Wednesday, December 7, 2011


I watch a certain amount of CNN’s newscasts; apology complete. Over the weekend they ran a story that reiterated one that has cropped up in many forms in recent years: do we over-diagnose and over-medicate kids for psychological and behavioral disorders, autism and ADHD (attention deficit hyperactivity disorder) leading the pack? The question seems to admit the easy answer of “yes.” Too easy. For complex patterns of sometimes intertwined behavioral sets, no easy answer can account for all variables, let alone all outcomes, benign or otherwise.

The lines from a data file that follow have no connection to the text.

(* ===== verification/Handover.v ===== *)
(** * Ownership through a job's run

    Theorems about [JobRunner]: a processor that lost a batch writes nothing
    more to the store, terminal writes of durable batches are fenced, worker
    tokens balance, and startup recovery gives jobs back. *)

From Stdlib Require Import ZArith Lia Ascii String.
From stdpp Require Import base gmap strings list sorting pretty.
From S2P Require Import Prelude Openai Store StoreOps Ownership Fencing Lifecycle Examples Planner Preprocess.
From S2P Require Import Files ResultStore Entries Finalizer Assembly JobRunner.
Local Open Scope string_scope.
Local Open Scope Z_scope.

(** ** Operations that leave the store alone *)

(** Artifact work never touches the database. *)
Definition dbpure {A} (m : M PWorld A) : Prop := ∀ s, w_db (pw (m s).1) = w_db (pw s).

Lemma dbpure_ret {A} (a : A) : dbpure (ret a).
Proof. done. Qed.
Lemma dbpure_throw {A} e : dbpure (throw e : M PWorld A).
Proof. done. Qed.
Lemma dbpure_bind {A B} (m : M PWorld A) (k : A → M PWorld B) : dbpure m → (∀ a, dbpure (k a)) → dbpure (bindM m k).
Proof.
  intros Hm Hk s. unfold bindM. specialize (Hm s). destruct (m s) as [s1 [a|e]]; [|done].
  by rewrite (Hk a s1).
Qed.
Lemma dbpure_try {A} (m : M PWorld A) : dbpure m → dbpure (try m).
Proof. intros Hm s. unfold try. specialize (Hm s). by destruct (m s). Qed.
Lemma dbpure_fs {A} (m : M FileStore A) : dbpure (on_world (on_fs m)).
Proof. intros s. unfold on_world, on_fs. by destruct (m _). Qed.
Lemma dbpure_list n b o l : dbpure (on_world (on_db (ListBatchEntries n b o l))).
Proof.
  intros s. unfold on_world, on_db, ListBatchEntries. destruct (l =? 0)%nat; [done|].
  unfold query, exec. by destruct n as [|[]].
Qed.
Create HintDb dbpure.
#[export] Hint Resolve dbpure_ret dbpure_throw dbpure_bind dbpure_try dbpure_fs dbpure_list : dbpure.
(** After the loop ended: the rest is drained. *)
Definition pre_rest (lost : bool) (final : AbortCause) (xs : list PreIn) : list PreEvent :=
  (λ x, if lost then Drop (pi_req x) else Emit (pi_req x) (cancelCode final)) <$> xs.
Definition cons_event (e : PreEvent) (x : DB * list PreEvent) : DB * list PreEvent := (x.1, e :: x.2).

Section PreDispatcher.
Context (jobID processorID : string) (epoch : Z) (final : AbortCause).
(** One iteration of the loop; the flag of [PreStop] tells whether ownership
    was lost. *)
Definition pre_step (x : PreIn) (db : DB) : DB * PreEvent * PreNext :=
  let r := pi_req x in
  if negb (bool_decide (pi_cause x = NotAborted)) then (db, Emit r (cancelCode (pi_cause x)), PreStop false)
  else match rq_ParseError r with
       | Some pe => (db, Emit r (oe_Code pe), PreGo)
       | None =>
           let '(db', out) := markEntryInFlightHook (pi_now x) (pi_net1 x) (pi_net2 x) jobID processorID epoch r db in
           match out with
           | Ok (Ok true, _) => (db', Forward r, PreGo)
           | Ok (Ok false, _) => (db', Drop r, PreGo)
           | Ok (Err e, _) | Err e =>
               if bool_decide (e = ErrConflict) then (db', Drop r, PreStop true)
               else (db', Emit r "server_error", PreGo)
           end
       end.
Fixpoint pre_loop (xs : list PreIn) (db : DB) : DB * list PreEvent :=
  match xs with
  | [] => (db, [])
  | x :: rest =>
      let '(db', ev, nx) := pre_step x db in
      match nx with
      | PreGo => cons_event ev (pre_loop rest db')
      | PreStop lost => (db', ev :: pre_rest lost final rest)
      end
  end.
End PreDispatcher.
Lemma Checkpoint_outcome now cn suffix msg line w w' r :
  Checkpoint sha256hex sink now cn suffix msg line (sha256hex line) (Z.of_nat (length line)) w = (w', r) →
  match r with
  | Ok true => commits msg (w_db w) (w_db w')
  | Ok false => w_db w' = w_db w ∧ settled (ri_RequestID msg) (w_db w)
  | Err _ => w_db w' = w_db w ∨ commits msg (w_db w) (w_db w')
  end.
Proof.
  unfold Checkpoint. unfold bindM at 1, on_db at 1.
  destruct (FindEntryByRequestID (cn_find cn) b (ri_RequestID msg) (w_db w)) as [db0 r0] eqn:Hf.
  assert (db0 = w_db w) as -> by (pose proof (find_entry_pure (cn_find cn) b (ri_RequestID msg) (w_db w)) as H; by rewrite Hf in H).
  destruct r0 as [found|x]; [|intros [= <- <-]; by left].
  destruct (match found with Some e => entry_terminal (re_Status e) | None => false end) eqn:Hterm.
  { intros [= <- <-]. split; [done|]. unfold FindEntryByRequestID, query, exec in Hf.
    destruct (cn_find cn) as [|[]]; simplify_eq.
    destruct (entries (w_db w) !! (b, ri_RequestID msg)) as [x|] eqn:Hx; cbn in Hterm; [|done]. by exists x. }
  unfold bindM at 1. destruct (storeObject _ _ _ _ _ _ _ _ _) as [w1 r1] eqn:Hs.
  eapply storeObject_spec in Hs as (Hdb & _ & _); [|done..]. cbn [w_db] in Hdb.
  destruct r1 as [key|x]; [|intros [= <- <-]; by left].
  unfold bindM at 1, on_db. destruct (CheckpointEntryResult _ _ _ _ _ _ _ _ _) as [db2 r2] eqn:Hc.
  rewrite Hdb in Hc. apply CheckpointEntryResult_outcome in Hc.
  destruct r2 as [[]|x]; [intros [= <- <-]; done| |intros [= <- <-]; done].
  destruct Hc as [-> Hset]. case_bool_decide; [intros [= <- <-]; done|].
  unfold bindM, try, on_fs. destruct (FDelete _ _ _ _) as [fs r3]. intros [= <- <-]. done.
Qed.

Lemma commits_settled msg db db' q : commits msg db db' → settled q db → settled q db'.
Proof.
  intros (x & res & Hx & Hop & Hst & ->) (y & Hy & Ht). cbn [entries]. unfold settled. cbn [entries].
  rewrite lookup_insert. case_decide as Hq; [|by exists y]. simplify_eq. unfold entry_open in Hop. rewrite Ht in Hop. done.
Qed.
Lemma commits_settles msg db db' : commits msg db db' → settled (ri_RequestID msg) db'.
Proof.
  intros (x & res & Hx & Hop & Hst & ->). exists (checkpoint_entry res x). cbn. rewrite lookup_insert_eq. split; [done|].
  rewrite Hst. by destruct (Succeeded msg).
Qed.
Lemma commits_count msg db db' :
  commits msg db db' →
  status_count b ECompleted db' = status_count b ECompleted db + (if Succeeded msg then 1 else 0) ∧
  status_count b EFailed db' = status_count b EFailed db + (if Succeeded msg then 0 else 1).
Proof.
  intros (x & res & Hx & Hop & Hst & ->). rewrite !(status_count_insert _ _ _ _ x) by done. cbn [checkpoint_entry e_status].
  rewrite Hst. unfold bit, entry_open in *. destruct (e_status x), (Succeeded msg); try done; split; repeat case_decide; try done; lia.
Qed.
End Sink.
Lemma processFile_kept x s : files_kept s → expired_file x → files_kept (processFile sha256hex dryRun env x s).1.
Proof.
  intros Hk Hx. unfold processFile. destruct dryRun; [done|]. destruct (folder (fr_tenant x.2)) as [f|] eqn:Hf; [|done].
  set (name := FileStorageName x.1 (fr_filename x.2)). unfold bindM, try, on_world, on_fs.
  pose proof (λ path, FDelete_other (ge_file env x.1) name f (w_fs (pw s)) path) as Hd.
  destruct (FDelete (ge_file env x.1) name f (w_fs (pw s))) as [fs r]. cbn [fst] in Hd.
  set (s1 := {| pw := {| w_db := w_db (pw s); w_fs := fs |}; pw_files := pw_files s |}).
  assert (Hk1 : files_kept s1).
  { destruct Hk as ((Hi & Hrow & Hobj) & Hfiles). split; [|done]. split; [done|]. split; [done|]. intros path Hout. cbn.
    rewrite Hd; [by apply Hobj|]. by apply (proj2 Hout x.1 x.2 f (proj1 Hx) (proj2 Hx)). }
  pose proof (delete_file_kept x s1 (ge_delete env x.1) Hk1 Hx) as Hk2.
  destruct r as [u|e]; [|case_bool_decide; [|done]]; by destruct (delete_file_row _ x.1 s1) as [s2 []].
Qed.

Lemma start_kept : files_kept s0.
Proof. split; [split; [done|split; [by intros|done]]|split; [done|by intros]]. Qed.

Lemma run_kept fuel : files_kept (run sha256hex dryRun env fuel s0).1.
Proof.
  unfold run. destruct start_kept as [Hb Hf].
  assert (H1 : batches_kept (collectBatchJobs sha256hex dryRun env fuel (pw s0)).1.1).
  { apply (collect_pages_inv batches_kept expired_batch); [by intros; eapply fetch_batches_expired| |done].
    intros. by apply processBatch_kept. }
  destruct (collectBatchJobs sha256hex dryRun env fuel (pw s0)) as [[w cb] o]. cbn [fst] in H1.
  set (s1 := {| pw := w; pw_files := pw_files s0 |}).
  assert (H2 : files_kept (collectFiles sha256hex dryRun env fuel s1).1.1).
  { apply (collect_pages_inv files_kept expired_file); [by intros; eapply fetch_files_expired| |by split].
    intros. by apply processFile_kept. }
  by destruct (collectFiles sha256hex dryRun env fuel s1) as [[s2 cf] o2].
Qed.
End Spared.

(** [C34] Whatever fails during a cycle, the collector deletes only what has
    expired: an unexpired batch keeps its row and its entries, an unexpired
    file keeps its record, and an object disappears from storage only from
    under the result prefix of an expired batch or as the content of an
    expired file. *)
Theorem gc_spares_unexpired sha256hex dryRun env fuel s s' cs :
  run sha256hex dryRun env fuel s = (s', cs) →
  (∀ id r, items (w_db (pw s)) !! id = Some r → ¬ ever_expired env (r_expiry r) →
     items (w_db (pw s')) !! id = Some r ∧
     ∀ k, k.1 = id → entries (w_db (pw s')) !! k = entries (w_db (pw s)) !! k) ∧
  (∀ id f, pw_files s !! id = Some f → ¬ ever_expired env (file_expiry f) → pw_files s' !! id = Some f) ∧
  (∀ path, outside sha256hex env s path → w_fs (pw s') !! path = w_fs (pw s) !! path).
Proof.
  intros Hr. pose proof (run_kept sha256hex dryRun env s fuel) as Hk. rewrite Hr in Hk.
  destruct Hk as ((_ & Hrow & Hobj) & _ & Hfile). done.
Qed.
(* ===== verification/Throttle.v ===== *)
(** * Correctness of dispatch under concurrency limits

    Slots are conserved and limits respected in every interleaving of the
    jobs of a processor ([slots_conserved]); a run cannot get stuck, ends after
    a bounded number of steps and has then produced exactly one result per
    request ([dispatch_delivers]).  The global limit, in contrast, is enforced
    per job and not for the processor ([global_limit_is_per_job]). *)

From Stdlib Require Import ZArith Lia.
From stdpp Require Import base gmap strings list relations.
From S2P Require Import Prelude Store Planner Preprocess ResultStore JobRunner Pipeline Semaphore Flow.
Local Open Scope string_scope.
Local Open Scope Z_scope.

(** ** Slots *)
Definition one_if (o : option string) (ep : string) : Z := if bool_decide (o = Some ep) then 1 else 0.
Definition uses (j : Job) (ep : string) (msg : RequestItem) : Z := one_if (endpoint_of j (rq_ModelID msg)) ep.
Fixpoint uses_all (j : Job) (ep : string) (l : list RequestItem) : Z :=
  match l with [] => 0 | msg :: l => uses j ep msg + uses_all j ep l end.
(** Slots of an endpoint that a job holds, and global slots. *)
Definition holds (ep : string) (j : Job) : Z :=
  match j_feeder j with AtGlobal m | AtSend m => uses j ep m | _ => 0 end + uses_all j ep (j_inner j).
Definition global_holds (j : Job) : Z :=
  match j_feeder j with AtSend _ => 1 | _ => 0 end + Z.of_nat (length (j_inner j))
  + match j_settle j with Some _ => 1 | None => 0 end.

Lemma uses_bound j ep m : 0 ≤ uses j ep m ≤ 1.
Proof. unfold uses, one_if. case_match; lia. Qed.
Lemma uses_all_nonneg j ep l : 0 ≤ uses_all j ep l.
Proof. induction l as [|m l IH]; cbn; [lia|]. pose proof (uses_bound j ep m). lia. Qed.
Lemma uses_all_delete j ep l i m : l !! i = Some m → uses_all j ep l = uses j ep m + uses_all j ep (delete i l).
Proof.
  revert i. induction l as [|x l IH]; intros [|i] Hi; try done; cbn in *.
  - by injection Hi as <-.
  - rewrite (IH i Hi). unfold delete. lia.
Qed.
Lemma uses_all_models j j' ep l : j_models j' = j_models j → uses_all j' ep l = uses_all j ep l.
Proof. intros Hm. induction l as [|m l IH]; cbn; [done|]. unfold uses, endpoint_of. by rewrite IH, Hm. Qed.
Lemma holds_nonneg ep j : 0 ≤ holds ep j.
Proof.
  unfold holds. pose proof (uses_all_nonneg j ep (j_inner j)).
  destruct (j_feeder j) as [|m|m|]; try pose proof (uses_bound j ep m); lia.
Qed.

(** ** Requests in the dispatcher's hands, each exactly once *)
Definition ids (l : list RequestItem) : list string := rq_RequestID <$> l.
Definition out_ids (l : list DispResult) : list string := (λ r, ri_RequestID (dr_item r)) <$> l.
Definition ledger (j : Job) : list string :=
  app (out_ids (j_out j))
    (app (match j_settle j with Some (_, r) => [ri_RequestID (dr_item r)] | None => [] end)
      (app (ids (j_inner j))
        (app (match j_feeder j with AtGlobal m | AtSend m => [rq_RequestID m] | _ => [] end) (ids (j_input j))))).

Definition weight (j : Job) : Z :=
  5 * Z.of_nat (length (j_input j))
  + match j_feeder j with AtGlobal _ => 4 | AtSend _ => 3 | _ => 0 end
  + 2 * Z.of_nat (length (j_inner j)) + match j_settle j with Some _ => 1 | None => 0 end
  + (if bool_decide (j_cause j = NotAborted) then 1 else 0).

Lemma handleMessage_ids client c msg resp e :
  ri_RequestID (dr_item (handleMessage client c msg resp e)) = rq_RequestID msg ∧
  dr_ModelID (handleMessage client c msg resp e) = rq_ModelID msg.
Proof.
  unfold handleMessage, submitRequest, buildResult, handleClientError, handleSuccess.
  by repeat case_match.
Qed.

Ltac act_cases H :=
  match type of H with act _ ?a _ ?j = Some _ =>
    unfold act in H; destruct a; destruct (j_feeder j) eqn:?Hf; destruct (j_input j) eqn:?Hi; simplify_eq;
    repeat match type of H with context [match ?x with _ => _ end] => destruct x eqn:?; simplify_eq end;
    try (apply fmap_Some in H as (?y & ?Hy & H)); simplify_eq
  end.

Lemma act_models client a eps j eps' j' : act client a eps j = Some (eps', j') → j_models j' = j_models j.
Proof. intros H. by act_cases H. Qed.

Lemma length_delete_lookup {A} (l : list A) i x : l !! i = Some x → length l = S (length (delete i l)).
Proof. intros Hi. rewrite (delete_Permutation l i x Hi) at 1. done. Qed.

(** Every action makes progress. *)
Lemma act_weight client a eps j eps' j' : act client a eps j = Some (eps', j') → weight j' < weight j.
Proof.
  intros H. act_cases H; unfold weight; cbn; rewrite ?Hf, ?Hi; cbn [length];
    try match goal with E : j_settle j = _ |- _ => rewrite E end;
    try (destruct (j_settle j)); try lia;
    try match goal with E : j_inner j !! _ = Some _ |- _ => rewrite (length_delete_lookup _ _ _ E) end; try lia.
  all: match goal with E : _ && _ = true |- _ => apply andb_true_iff in E as [E1 E2] end;
    rewrite E1; apply negb_true_iff in E2; rewrite E2; lia.
Qed.

Lemma act_ledger client a eps j eps' j' : act client a eps j = Some (eps', j') → ledger j' ≡ₚ ledger j.
Proof.
  intros H. act_cases H; unfold ledger; cbn; rewrite ?Hf, ?Hi; cbn;
    try match goal with E : j_settle j = _ |- _ => rewrite E end; unfold out_ids, ids;
    try match goal with E : j_inner j !! ?i = Some ?m |- _ =>
      rewrite (proj1 (handleMessage_ids _ _ _ _ _));
      pose proof (fmap_Permutation rq_RequestID _ _ (delete_Permutation (j_inner j) i m E)) as HP;
      rewrite HP end;
    rewrite ?fmap_app; cbn;
    first [solve_Permutation | destruct (j_settle j) as [[? ?]|]; cbn; solve_Permutation].
Qed.

(** ** Limits *)
Section Limits.
(** concurrency.per_endpoint and, when adaptive limits are enabled, the
    controller configuration [worker.go] derives from it. *)
Context (per : Z) (aimdc : option AIMD.AIMDConfig).
Definition limits_valid : Prop :=
  0 < per ∧ match aimdc with Some c => AIMD.config_valid c ∧ AIMD.MaxLimit c = per | None => True end.
(** The floor of the effective limit. *)
Definition floor_limit : Z := match aimdc with Some c => AIMD.MinLimit c | None => per end.

Definition ep_ok (x : EndpointAIMD) : Prop :=
  floor_limit ≤ Adaptive.limit (ep_Sem x) ≤ per ∧ 0 ≤ Adaptive.count (ep_Sem x) ≤ per ∧
  Adaptive.doubleReleased (ep_Sem x) = false ∧
  match ep_AIMD x, aimdc with
  | Some c, Some cf => AIMD.cfg c = cf ∧ AIMD.in_bounds c
  | None, None => True
  | _, _ => False
  end.
Definition settle_ok (x : option (option (string * Z) * DispResult)) : Prop :=
  match x with Some (Some (_, n), _) => floor_limit ≤ n ≤ per | _ => True end.
Definition job_ok (eps : gset string) (j : Job) : Prop :=
  Channel.tokens (j_global j) = global_holds j ∧ global_holds j ≤ Channel.capacity (j_global j) ∧
  0 < Channel.capacity (j_global j) ∧ Channel.doubleReleased (j_global j) = false ∧
  (∀ m ep, j_models j !! m = Some ep → ep ∈ eps) ∧ settle_ok (j_settle j).
Definition flow_ok (s : Flow) : Prop :=
  (∀ ep x, fl_eps s !! ep = Some x → ep_ok x ∧ Adaptive.count (ep_Sem x) = map_total (holds ep) (fl_jobs s)) ∧
  (∀ id j, fl_jobs s !! id = Some j → job_ok (dom (fl_eps s)) j).

Hypothesis Hv : limits_valid.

Usually in such instances one can simply defer to the professionals, but in the case of childhood behavioral maladies we lack the consensus of opinion to render that recourse viable. The problem begins with the fact that kids will by definition sometimes come in an unruly package. Defining when that unruliness crosses a line to pathology poses problems even for professionals, let alone putting a name on the transgression, given the resemblances among the identifiable disorders, and the genetic relatedness of some. Autism and ADHD, for instance, share a chromosomal allele.
The plot thickens when we add medications to the story, for to some battered parents and teachers they seem to offer that elusive quark, the “quick fix.” And here some professionals object with many layfolk that we use too many meds too freely. Perhaps; and no wonder, since some really work, or seem to, or do for a time before our systems acclimate to them—the case with Ritalin, the wonder-drug of ADHD.

But at this point the story can get weird. Some argue that the alleged fact of ADHD’s or autism’s over-diagnosis—I have heard this case made by professionals particularly with reference to ADHD—suggests that the disorder really does not exist. I suppose Psychology Departments leave the teaching of logic to Philosophy Departments, but such thinking has serious ramifications for those who have a truly clinical case of whatever behavioral nexus we might consider.
I have gone through a couple of diagnoses as an adult—ADHD and manic-depressive illness, or bipolar disorder—that both illuminate and confuse the issue. The fact that doctors and other professionals find these disorders hard to diagnose, or may get stuck in a one-size-fits-all diagnostic rut or fad, does not eliminate the pain of those so diagnosed, the pain the meds can and often do ameliorate.

Often. Not always. I remember Prozac as though through a cloud of jello, and Depakote as a ruthless secretary re-filing the folders of my brain at painful will one weekend. Wellbutrin helped my depression but probably made me manic, or rather facilitated the emergence of a manic episode that cost me a career I had worked very hard to nurture. So, no, think not of all meds as benign for all patients. In the trial-and-error world of medicating, one claims universal efficacy for a drug at the risk of one’s reputation for sanity.

On the other hand, once having established that I do not tolerate lithium—it nearly killed me—my new combination of meds works quite well. I could have given up after lithium, but so could the mother of a child mentioned in the CNN segment, until she found the right professional with right answer for her child after he had received the supposed death sentence of severe autism. Instead she found a doctor who diagnosed the child as having ADHD, and successfully medicated him.
Health professionals forget at their peril—and their patients’—that they have lives in their hands, not classroom abstractions. And we forget that though diagnostic fads no doubt live longish and prosper, to dismiss the diagnosis as such misses the point: that some of us need some version of it at some time in our lives to flourish. Punish those who give out Ritalin as candy, but remember that the diagnosis of ADHD did not develop in a first-grade classroom, but in the practices of those who know something whereof they speak, and have the compassion to persist through their mistakes.